We’re sure there will be negative reactions to this decision, including how expensive it is, or how the Old Part of the city is turning into a theme park, or how tourists are diluting the city’s personality, or how quality is dropping as it turns into a “business”.

Those things may indeed be happening, but those things might also be an exaggeration.  These critics complain because something “should be done”, only to turn around because “shouldn’t be done”. We’re very much the land of “that’s not how it should be done”, as was shown so beautifully in the film “Witching and Bitching (Las Brujas de Zugarramurdi)”, when one of the robbers spends the whole film complaining at every decision made, “that’s not how it’s supposed to be done.”  Finally, his partner, more than a little fed up, asks, “So how is it supposed to be done?” Caught off guard, the critic can only stutter, “I don’t know, but not like that.”

All these “problems” are not being caused by visitors or tourism.  They’re caused by those who forget common sense when facing the opportunity to make more money.  There are things the government could do, such as regulating the rental of private apartments to tourists, but it’s very difficult to regulate the price or quality of pintxos.

That, in the end, will be regulated by the image the city transmits. If tourists feel cheated, or that they’re in a theme park designed to get their money in exchange for poor-quality products that don’t offer that amazing experience they were promised, then the goose that laid the golden egg will be killed, and then all we’ll hear is weeping and gnashing of teeth.
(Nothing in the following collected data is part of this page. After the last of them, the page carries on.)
(** X11.  [SyncManifestsInNextRepo] moves the schedule of the repository
    it selected exactly when it returns nil: then the repo's
    [next_manifest_sync_at] is the current time plus one hour; after an
    error the repos table is as before and the repository is still due at
    every later time.  The accounts are never changed.  In an account
    that is in maintenance nothing is deleted and no manifest row
    changes, yet the schedule moves. *)
Theorem sync_sweep_reschedules_after_success_only
    (j : Janitor) (db : DB) (repo : Repository) (db' : DB)
    (trace : list Event) (e : option error) :
  selectOne j StmtSelectSyncRepo (syncManifestRepoSelectQuery (timeNow j 0) db) = inr repo →
  SyncManifestsInNextRepo j db = Some (db', trace, e) →
  accounts db' = accounts db
  ∧ (e = None →
     repos db'
     = repos (syncManifestDoneQuery (Repository_ID repo) (timeNow j 1 + 1 * Hour) db))
  ∧ (e ≠ None →
     repos db' = repos db
     ∧ ∀ now, timeNow j 0 ≤ now → sync_due now db' repo = true)
  ∧ (∀ account,
       findAccount j db (Repository_AccountName repo) = inr account →
       Account_InMaintenance account = true →
       trace = [] ∧ manifests db' = manifests db).
Proof.
  intros Hsel.
  assert (∀ now db1, accounts db1 = accounts db → timeNow j 0 ≤ now →
            sync_due now db1 repo = true) as Hstill.
  { intros now db1 Hacc Hnow. unfold selectOne, query in Hsel.
    destruct (faults j StmtSelectSyncRepo); [done|].
    destruct (sync_repo_query_result (timeNow j 0) db)
      as [[_ Hq]|(repo' & Hq & _ & Hdue & _)]; rewrite Hq in Hsel; [done|].
    injection Hsel as ->. unfold sync_due in *. rewrite Hacc.
    apply andb_true_iff in Hdue as [Hdue ->]. rewrite andb_true_r.
    destruct (Repository_NextManifestSyncAt repo); [|done].
    apply bool_decide_eq_true in Hdue. apply bool_decide_eq_true. lia. }
  unfold SyncManifestsInNextRepo, SyncManifestsInNextRepo_body. rewrite Hsel.
  destruct (findAccount j db (Repository_AccountName repo)) as [err|account].
  { rewrite wrap_sweep_error_Errorf. intros [= <- <- <-].
    split; [done|]. split; [done|]. split; [|done].
    intros _. split; [done|]. intros now. by apply Hstill. }
  assert (∀ (db1 : DB) (tr : list Event),
            same_owners db db1 →
            match
              match exec j (StmtSyncDone (Repository_ID repo))
                      (syncManifestDoneQuery (Repository_ID repo) (timeNow j 1 + 1 * Hour) db1)
              with
              | inl err => Some (db1, tr, Some err)
              | inr db2 => Some (db2, tr, None)
              end
            with
            | Some (db', trace, returnErr) =>
                Some (db', trace,
                      wrap_sweep_error "while syncing manifests in a replica repo: " returnErr)
            | None => None
            end = Some (db', trace, e) →
            trace = tr ∧ manifests db' = manifests db1
            ∧ accounts db' = accounts db
            ∧ (e = None →
               repos db'
               = repos (syncManifestDoneQuery (Repository_ID repo)
                          (timeNow j 1 + 1 * Hour) db))
            ∧ (e ≠ None →
               repos db' = repos db
               ∧ ∀ now, timeNow j 0 ≤ now → sync_due now db' repo = true)) as Hdone.
  { intros db1 tr (Hacc & Hrepos & _). unfold exec.
    destruct (faults j (StmtSyncDone _)).
    - rewrite wrap_sweep_error_DriverErr. intros [= <- <- <-].
      split; [done|]. split; [done|]. split; [done|]. split; [done|].
      intros _. split; [done|]. intros now. by apply Hstill.
    - intros [= <- <- <-]. simpl.
      split; [done|]. split; [done|]. split; [done|]. split; [|done].
      intros _. by rewrite Hrepos. }
  destruct (Account_InMaintenance account) eqn:Hmaint.
  { intros H. apply Hdone in H as (-> & Hms & Hacc & Hok & Herr);
      [|apply same_owners_refl].
    split; [done|]. split; [done|]. split; [done|].
    intros account' [= <-] _. done. }
  destruct (performManifestSync j account repo db) as [[st [err|]]|] eqn:Hsync; [| |done].
  - pose proof (performManifestSync_tables _ _ _ _ _ _ Hsync) as (Hacc & Hrepos & _).
    intros [= <- <- <-].
    split; [done|]. split.
    { intros He. unfold wrap_sweep_error in He. by case_decide. }
    split.
    { intros _. split; [done|]. intros now. by apply Hstill. }
    intros account' [= <-] Hm. congruence.
  - pose proof (performManifestSync_tables _ _ _ _ _ _ Hsync) as Htables.
    intros H. apply Hdone in H as (-> & Hms & Hacc & Hok & Herr); [|done].
    split; [done|]. split; [done|]. split; [done|].
    intros account' [= <-] Hm. congruence.
Qed.

Lemma sync_sweep_reschedules_after_success_only_witness :
  selectOne examples.janitor_200000 StmtSelectSyncRepo
    (syncManifestRepoSelectQuery (timeNow examples.janitor_200000 0) examples.maintenance_db)
  = inr examples.repo_foo
  ∧ ∃ db',
      SyncManifestsInNextRepo examples.janitor_200000 examples.maintenance_db
      = Some (db', [], None)
      ∧ repos db' = [mkRepository 1 "test1" "foo" (Some 203600)]
      ∧ manifests db' = manifests examples.maintenance_db.
Proof.
  split; [vm_compute; reflexivity|].
  destruct (SyncManifestsInNextRepo examples.janitor_200000 examples.maintenance_db)
    as [[[db' trace] e]|] eqn:E; [|vm_compute in E; discriminate E].
  destruct (sync_sweep_reschedules_after_success_only examples.janitor_200000
              examples.maintenance_db examples.repo_foo db' trace e)
    as (_ & Hok & _ & Hmaint); [vm_compute; reflexivity|exact E|].
  destruct (Hmaint examples.account_maintenance) as [-> Hms];
    [vm_compute; reflexivity|reflexivity|].
  assert (e = None) as -> by (vm_compute in E; by injection E as _ <-).
  exists db'. split; [reflexivity|]. split; [|exact Hms].
  rewrite Hok by reflexivity. vm_compute. reflexivity.
Defined.

Section once.
Context (j : Janitor) (account : Account) (repo : Repository).
Context (parentDigestsOf : gmap string (list string)).

(** No deletion is in the trace twice, and none is of a manifest that is
    still in [shallDeleteManifest]. *)
Local Abbreviation fresh := (fun st : SyncState =>
  NoDup (sync_trace st)
  ∧ ∀ ev, ev ∈ sync_trace st → event_digest ev ∉ dom (shallDeleteManifest st)).

Lemma sync_pass_once keys : ∀ st b st' b' e,
  NoDup keys → (∀ k, k ∈ keys → k ∈ dom (shallDeleteManifest st)) → fresh st →
  sync_pass j account repo parentDigestsOf keys st b = (st', b', e) →
  NoDup (sync_trace st') ∧ (e = None → fresh st').
Proof.
  induction keys as [|digest keys IH]; intros st b st' b' e Hnd Hkeys HI; simpl.
  - intros [= <- _ <-]. split; [by destruct HI|done].
  - apply NoDup_cons in Hnd as [Hnotin Hnd].
    assert (∀ k, k ∈ keys → k ∈ dom (shallDeleteManifest st)) as Hkeys'
      by (intros k Hk; apply Hkeys; by right).
    destruct (still_referenced _ _ _); [by apply IH|].
    unfold delete_manifest.
    destruct (faults j _); [intros [= <- _ <-]; split; [by destruct HI|done]|].
    destruct (referenced_as_child _ _ _); [intros [= <- _ <-]; split; [by destruct HI|done]|].
    destruct HI as [Hnodup Hfresh].
    assert (∀ ev, ev ∈ sync_trace st → event_digest ev ≠ digest) as Hnew.
    { intros ev Hev Heq. apply (Hfresh ev Hev). rewrite Heq. apply Hkeys. left. }
    assert (NoDup (sync_trace st ++ [EvDBDelete (Repository_ID repo) digest])) as Hnodup1.
    { apply NoDup_app. split; [done|]. split; [|apply NoDup_singleton].
      intros ev Hev ->%list_elem_of_singleton. by apply (Hnew _ Hev). }
    destruct (sd_DeleteManifest j _ _ _).
    + intros [= <- _ <-]. simpl. done.
    + apply IH; [done| |].
      * simpl. intros k Hk. rewrite dom_delete_L. apply elem_of_difference.
        split; [by apply Hkeys'|]. intros ->%elem_of_singleton. done.
      * simpl. split.
        -- apply NoDup_app. split; [done|]. split; [|apply NoDup_singleton].
           intros ev [Hev| ->%list_elem_of_singleton]%elem_of_app
             Heq%list_elem_of_singleton; [|done].
           subst ev. by apply (Hnew _ Hev).
        -- intros ev Hev. rewrite dom_delete_L. intros [Hin Hne]%elem_of_difference.
           apply Hne, elem_of_singleton.
           apply elem_of_app in Hev as [[Hev| ->%list_elem_of_singleton]%elem_of_app
                                       | ->%list_elem_of_singleton]; [|done|done].
           by destruct (Hfresh ev Hev).
Qed.

Hypothesis range_order_perm : ∀ s : gset string, range_order j s ≡ₚ elements s.

Lemma sync_loop_once fuel : ∀ st st' e,
  fresh st → sync_loop fuel j account repo parentDigestsOf st = Some (st', e) →
  NoDup (sync_trace st').
Proof.
  induction fuel as [|fuel IH]; intros st st' e HI; simpl.
  - case_decide; [|done]. intros [= <- _]. by destruct HI.
  - case_decide; [intros [= <- _]; by destruct HI|].
    destruct (sync_pass _ _ _ _ _ _ _) as [[st1 b'] err] eqn:Hpass.
    apply sync_pass_once in Hpass as [Hnodup Hfresh]; [| | |done].
    + destruct err as [err|]; [by intros [= <- _]|].
      destruct b'; simpl; [|by intros [= <- _]].
      apply IH. by apply Hfresh.
    + by apply manifest_sync.range_order_NoDup.
    + intros k. by apply manifest_sync.range_order_elem.
Qed.

End once.

(** X26.  [performManifestSync] deletes no manifest twice: in the
    sequence of its deletions, every deletion from the database and every
    deletion from the storage occurs once. *)
Theorem performManifestSync_deletes_each_manifest_once
    (j : Janitor) (account : Account) (repo : Repository) (db : DB)
    (st : SyncState) (e : option error) :
  (∀ s : gset string, range_order j s ≡ₚ elements s) →
  performManifestSync j account repo db = Some (st, e) →
  NoDup (sync_trace st).
Proof.
  intros Hperm. unfold performManifestSync.
  destruct (sync_prepare j account repo db) as [err|[shallDelete parentDigestsOf]].
  { intros [= <- _]. apply NoDup_nil_2. }
  intros Hloop.
  eapply (sync_loop_once j account repo parentDigestsOf Hperm); [|exact Hloop].
  simpl. split; [apply NoDup_nil_2|]. intros ev Hev. by apply elem_of_nil in Hev.
Qed.
(** C4. For every packed colour v between 0 and 0xFFFFFF reported by the
    colour capability, the decoded channels are (v >> 16) & 255,
    (v >> 8) & 255 and v & 255, and packing them again as
    r << 16 | g << 8 | b gives v back (so does the additive packing of the
    colour picker).  The colour capability is the first one of the list whose
    instance is colorRgb: when that capability reports v, the entry decoded
    from the list carries these channels; when no capability carries the
    colour instance, the colour field of the entry is absent. *)
Theorem C4_color_round_trip (v : Z) :
  0 <= v <= 0xFFFFFF ->
  decodeColor (VNum v)
  = Some (mkRgb (Z.land (Z.shiftr v 16) 255) (Z.land (Z.shiftr v 8) 255)
                (Z.land v 255)) /\
  (forall c, decodeColor (VNum v) = Some c ->
             packRgb c = v /\ packColor c = v /\
             0 <= r c <= 255 /\ 0 <= g c <= 255 /\ 0 <= b c <= 255) /\
  (forall (d : Device) (before after : list Capability)
          (colorCap : Capability),
      (forall c, In c before -> instance c <> VStr "colorRgb") ->
      instance colorCap = VStr "colorRgb" ->
      state colorCap = Some (mkCapState (VNum v)) ->
      colorOf (decodeStatus d (before ++ colorCap :: after))
      = Some (mkRgb (Z.land (Z.shiftr v 16) 255) (Z.land (Z.shiftr v 8) 255)
                    (Z.land v 255)) /\
      option_map packRgb
        (colorOf (decodeStatus d (before ++ colorCap :: after)))
      = Some v) /\
  (forall (d : Device) (caps : list Capability),
      (forall c, In c caps -> instance c <> VStr "colorRgb") ->
      colorOf (decodeStatus d caps) = None).
Proof.
  intros Hv.
  assert (Hv24 : 0 <= v < 2 ^ 24) by (change (2 ^ 24) with 16777216; lia).
  assert (Hdec : decodeColor (VNum v)
                 = Some (mkRgb (Z.land (Z.shiftr v 16) 255)
                               (Z.land (Z.shiftr v 8) 255) (Z.land v 255))).
  { unfold decodeColor. cbn [strictEq negb andb ToInt32].
    rewrite wrap32_small; [reflexivity|].
    change (2 ^ 31) with 2147483648. lia. }
  split; [exact Hdec|]. split; [|split].
  - intros c Hc. rewrite Hdec in Hc. injection Hc as <-.
    split; [now apply pack_unpack|]. split; [now apply packColor_unpack|].
    cbn [r g b]. repeat split; apply byte_range.
  - intros d before after colorCap Hbefore Hinstance Hstate.
    assert (Hfind : find isColor (before ++ colorCap :: after)
                    = Some colorCap).
    { apply find_first.
      - intros c Hin. unfold isColor.
        destruct (strictEq (instance c) (VStr "colorRgb")) eqn:E;
          [|reflexivity].
        apply strictEq_true in E. now apply Hbefore in Hin.
      - unfold isColor. now apply strictEq_true. }
    unfold decodeStatus. cbn [colorOf].
    rewrite Hfind. unfold stateValue. rewrite Hstate. cbn [value].
    rewrite Hdec. split; [reflexivity|].
    cbn [option_map]. f_equal. now apply pack_unpack.
  - intros d caps Hnone. unfold decodeStatus. cbn [colorOf].
    assert (Hfind : find isColor caps = None).
    { apply find_absent. intros c Hin. unfold isColor.
      destruct (strictEq (instance c) (VStr "colorRgb")) eqn:E;
        [|reflexivity].
      apply strictEq_true in E. now apply Hnone in Hin. }
    rewrite Hfind. reflexivity.
Qed.

(** C5. The decoded power is ON exactly when a power-switch capability is
    found and the value of its state is the number 1; any other value, truthy
    or not, gives OFF, and so does a capability list without a power
    capability. *)
Theorem C5_power_is_literal_one (d : Device) (caps : list Capability) :
  (powerOf (decodeStatus d caps) = Some "ON"
   <-> exists c s, find isPower caps = Some c /\
                   state c = Some s /\ value s = VNum 1) /\
  (powerOf (decodeStatus d caps) <> Some "ON" ->
   powerOf (decodeStatus d caps) = Some "OFF") /\
  (forall c v, find isPower caps = Some c -> stateValue (Some c) = v ->
               truthy v = true -> v <> VNum 1 ->
               powerOf (decodeStatus d caps) = Some "OFF") /\
  ((forall c, In c caps -> type c <> VStr GOVEE_ON_OFF) ->
   powerOf (decodeStatus d caps) = Some "OFF").
Proof.
  unfold decodeStatus. cbn [powerOf].
  split; [|split; [|split]].
  - split.
    + intros Hon.
      destruct (strictEq (stateValue (find isPower caps)) (VNum 1)) eqn:E;
        [|discriminate Hon].
      apply strictEq_true in E. unfold stateValue in E.
      destruct (find isPower caps) as [c|]; [|discriminate E].
      destruct (state c) as [s|] eqn:Hs; [|discriminate E].
      exists c, s. repeat split; assumption.
    + intros (c & s & Hfind & Hs & Hv). rewrite Hfind. unfold stateValue.
      rewrite Hs, Hv. reflexivity.
  - destruct (strictEq _ _); [intros H; now contradiction H | reflexivity].
  - intros c v Hfind Hval _ Hne. rewrite Hfind, Hval.
    destruct (strictEq v (VNum 1)) eqn:E; [|reflexivity].
    apply strictEq_true in E. contradiction.
  - intros Hnone.
    assert (Hfind : find isPower caps = None).
    { apply find_absent. intros c Hin. unfold isPower.
      destruct (strictEq (type c) (VStr GOVEE_ON_OFF)) eqn:E; [|reflexivity].
      apply strictEq_true in E. now apply Hnone in Hin. }
    rewrite Hfind. reflexivity.
Qed.

(** C10. When the colour capability is there but its state value is null or
    undefined, the colour field is absent; a value of 0 is decoded to the
    channels (0, 0, 0).  The scene field differs: any falsy value of the
    scene capability, 0 included, decodes to the absent scene. *)
Theorem C10_null_color_absent_zero_is_black
    (d : Device) (caps : list Capability) (colorCap : Capability) :
  find isColor caps = Some colorCap ->
  (stateValue (Some colorCap) = VNull \/ stateValue (Some colorCap) = VUndefined ->
   colorOf (decodeStatus d caps) = None) /\
  (stateValue (Some colorCap) = VNum 0 ->
   colorOf (decodeStatus d caps) = Some (mkRgb 0 0 0)) /\
  (forall sceneCap, find isScene caps = Some sceneCap ->
     (truthy (stateValue (Some sceneCap)) = false ->
      sceneOf (decodeStatus d caps) = VNull) /\
     (stateValue (Some sceneCap) = VNum 0 ->
      sceneOf (decodeStatus d caps) = VNull) /\
     (truthy (stateValue (Some sceneCap)) = true ->
      sceneOf (decodeStatus d caps) = stateValue (Some sceneCap))).
Proof.
  intros Hcolor. unfold decodeStatus. cbn [colorOf sceneOf].
  rewrite Hcolor. split; [|split].
  - intros [Hv|Hv]; rewrite Hv; reflexivity.
  - intros Hv. rewrite Hv. reflexivity.
  - intros sceneCap Hscene. rewrite Hscene. unfold orElse.
    split; [|split].
    + intros Hfalsy. now rewrite Hfalsy.
    + intros Hv. rewrite Hv. reflexivity.
    + intros Htruthy. now rewrite Htruthy.
Qed.

(** *** The status report *)

Lemma latestArrival_bound (w : World) (t : Z) (devices : list Device) :
  t <= latestArrival w t devices /\
  forall d, In d devices -> t + stateLatency w d <= latestArrival w t devices.
Proof.
  unfold latestArrival. induction devices as [|d rest [IHt IHd]]; cbn.
  - split; [lia | intros d []].
  - split; [lia|]. intros d' [<-|Hin]; [lia|].
    specialize (IHd d' Hin). lia.
Qed.
(** ** Exceptions and results *)

Inductive exn : Set :=
| StructError    (* struct.error *)
| BinasciiError  (* binascii.Error *)
| OSError.       (* FileNotFoundError, PermissionError, ... *)

Inductive result (A : Type) : Type :=
| Ok (a : A)
| Raise (e : exn).
Arguments Ok {A} a.
Arguments Raise {A} e.

#[global] Instance result_ret : MRet result := fun A a => Ok a.

#[global] Instance result_bind : MBind result := fun A B k r =>
  match r with
  | Ok a => k a
  | Raise e => Raise e
  end.

(** ** [struct.pack] with a big-endian, standard-size format ('>') *)

Inductive fmt : Set :=
| FmtI   (* 'I': unsigned int, 4 bytes *)
| FmtB.  (* 'B': unsigned char, 1 byte *)

Definition be_bytes4 (v : Z) : bytes :=
  [byte_of_Z (Z.shiftr v 24); byte_of_Z (Z.shiftr v 16);
   byte_of_Z (Z.shiftr v 8); byte_of_Z v].

(** One field; a value outside the format's range raises [struct.error]. *)
Definition pack_field (f : fmt) (v : Z) : result bytes :=
  match f with
  | FmtI => if (0 <=? v) && (v <=? 4294967295)
            then Ok (be_bytes4 v) else Raise StructError
  | FmtB => if (0 <=? v) && (v <=? 255)
            then Ok [byte_of_Z v] else Raise StructError
  end.
Lemma evaluate_potential_total gaussians :
  (forall rc, rc ∈ all_cells -> exists x y v,
      getitem2 grid_x rc.1 rc.2 = Ok x /\ getitem2 grid_y rc.1 rc.2 = Ok y /\
      evaluate_potential_at_point rt (x, y) gaussians = Ok v) ->
  exists potential, evaluate_potential rt grid_x grid_y gaussians = Ok potential.
Proof.
  intros H. unfold evaluate_potential.
  destruct (foldM_total readable (potential_pass rt grid_x grid_y) gaussians
              (zeros (rows_of grid_x) (cols_of grid_x)))
    as (p & Hp & _); [apply readable_zeros | | eauto].
  intros s g Hg Hs. apply potential_pass_total; [done|].
  intros rc Hrc. destruct (H rc Hrc) as (x & y & v & Hx & Hy & Hv).
  destruct (potential_steps_return _ _ _ _ _ Hv g 0%float Hg) as [w Hw]. eauto 6.
Qed.

Lemma gradient_potential_total gaussians :
  (forall rc, rc ∈ all_cells -> exists x y v,
      getitem2 grid_x rc.1 rc.2 = Ok x /\ getitem2 grid_y rc.1 rc.2 = Ok y /\
      evaluate_gradient_at_point rt (x, y) gaussians = Ok v) ->
  exists g, gradient_potential rt grid_x grid_y gaussians = Ok g.
Proof.
  intros H. unfold gradient_potential.
  destruct (foldM_total (fun g : grid * grid => readable g.1 /\ readable g.2)
              (gradient_pass rt grid_x grid_y) gaussians
              (zeros (rows_of grid_x) (cols_of grid_x),
               zeros (rows_of grid_x) (cols_of grid_x)))
    as (p & Hp & _); [split; apply readable_zeros | | eauto].
  intros s g Hg [Hs1 Hs2]. apply gradient_pass_total; [done..|].
  intros rc Hrc. destruct (H rc Hrc) as (x & y & v & Hx & Hy & Hv).
  destruct (gradient_steps_return _ _ _ _ _ Hv g (0, 0)%float Hg) as [w Hw].
  eauto 6.
Qed.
We’ll leave you with the report from the Lonely Planet website, and an example of how this list of the best culinary experiences is being reported on, with an article penned by Rachel Hosie in The Independent.

And we’ll save the report published in our admired The Guardian guided by Elena Arzak for another article.

Lonely Planet – 8/2018 – USA

Lonely Planet’s Ultimate Eatlist

When we travel, the food we eat tells a story, unlocking social customs and revealing ancient traditions, all while offering us a chance to connect with the locals in an organic way. The inextricable link between food and travel is so fascinating (not to mention, delicious!) that we set our community of bloggers, writers and staff the task of trawling the planet for epic foodie adventures.

Traductor de Google. Lonely Planet no admite el sistema automático de traducción de Google. Es necesario cortar el texto y pegarlo en la página del traductor

The Independent – 15/8/2018 – Gran Bretaña


For many of us, discovering new cuisines is one of the most important and exciting aspects of travelling. Trying local delicacies, experiencing different traditions and learning new ways to appreciate food and drink is one of the best ways to discover a foreign culture.